KBC Ireland in court move to restore dividend as profits rise
KBC Ireland, which has reported a net profit of €44m for the third quarter of the year, has sought permission from the High Court to reduce its share capital.
The move will free up the lender to pay dividends to its Belgian parent for the first time since the Crash.
The move comes ahead of a decision KBC Group has said it will take at the end of 2016 on whether to remain in the Irish market long term.
That may come in the New Year, KBC Ireland chief executive Wim Verbraeken told the Irish Independent.
Options could include retaining KBC Ireland as a stand-alone brand, putting the business up for sale, or looking to merge with one or more rivals.
The chairman of Ulster Bank parent RBS, Ross McEwan, said recently that it would look at possible Irish bank tie-ups from next year, leading to speculation of a KBC Ireland merger.
"We are not wasting any headspace speculating about any combination in the Irish market," said Mr Verbraeken.
Profits at the Irish business have now been sustained over more than a year, making the decisions about the future of the Irish unit, once a major headache for KBC, relatively easier for the bank
The petition to the High Court is to create distributable reserves - which will make it possible to pay dividends from the Irish business.
KBC Ireland wants to cut its share capital from over €2.5bn to €2bn, and its undenominated company capital by cutting its share premium account by €16.1m.
Yesterday, the bank reported that profits in Ireland had surged by nearly €20m to €44.4m in the three months to the end of September.
So far this year KBC has added 49,900 customer accounts as the bank targeted students with a €100 incentive for opening a new current account.
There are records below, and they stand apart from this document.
(** ** Entering a state *)

Definition on_read_idcode : op js320_jtag_s unit :=
  aes_begin_batch 1 4 ;;
  jtag_goto TAP_TEST_LOGIC_RESET ;;
  jtag_goto TAP_SHIFT_IR ;;
  jtag_shift [ECP5_READ_ID] 8 true ;;
  jtag_goto TAP_SHIFT_DR ;;
  jtag_shift (replicate 4 0) 32 true.

Definition on_isc_enable : op js320_jtag_s unit :=
  aes_begin_batch 0xFF 0 ;;
  ecp_jtag_cmd8 ECP5_ISC_ENABLE 0x02 ;;
  jtag_wait_us 10000.

(** The read-outs of the status, the cipher key and the feature bits. *)
Definition on_read (ir idle_bits size : Z) : op js320_jtag_s unit :=
  aes_begin_batch 2 size ;;
  jtag_goto TAP_SHIFT_IR ;;
  jtag_shift [ir] 8 true ;;
  jtag_goto TAP_RUN_TEST_IDLE ;;
  jtag_shift [0] idle_bits false ;;
  jtag_wait_us 1000 ;;
  jtag_goto TAP_SHIFT_DR ;;
  jtag_shift (replicate (Z.to_nat size) 0) (8 * size) true.

Definition on_read_status : op js320_jtag_s unit := on_read ECP5_LSC_READ_STATUS 2 4.

Definition on_init_address : op js320_jtag_s unit :=
  aes_begin_batch 0xFF 0 ;;
  ecp_jtag_cmd8 ECP5_LSC_INIT_ADDRESS 0x00 ;;
  jtag_wait_us 10000.

Definition on_read_cipher : op js320_jtag_s unit := on_read ECP5_LSC_READ_CIPHER_KEY 5 16.

Definition on_prog_cipher : op js320_jtag_s unit :=
  aes_begin_batch 0xFF 0 ;;
  jtag_goto TAP_SHIFT_IR ;;
  jtag_shift [ECP5_LSC_PROG_CIPHER_KEY] 8 true ;;
  s ← get;
  jtag_goto TAP_SHIFT_DR ;;
  jtag_shift (reverse (jt_key s)) 128 true ;;
  jtag_goto TAP_RUN_TEST_IDLE ;;
  jtag_shift (replicate 13 0) 100 false.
The bank said its share of new mortgages was running ahead of its overall 10pc market share, but that growth was constrained by lack of housing supply.
Operating profits slid to €17.1m down from €33.9m in the same period last year.
Over the last 12 months KBC has moved to reduce its amount of impaired loans, falling by 13pc, or €900m to €6bn.
Its still a huge share of the €13bn loan book and will take years to work through, Mr Verbraeken said.
Group-wide profits rose at the Brussels headquartered bank by €29m to €629m. Its Irish arm also moved to lower its fixed and variable mortage rates for mortgage customers.
The deposit base rose by €300m to €5.3bn across both its retail and corporate sectors.
Mr Verbraeken said he was pleased to report "strong profitability" across all areas of the business.
"Looking ahead, we remain firmly focused on meeting customers' needs for innovative, competitively-priced banking products and growing market share across our business.
"It is encouraging to note our significant progress in offering resolutions to some 95pc of our distressed customers," he said.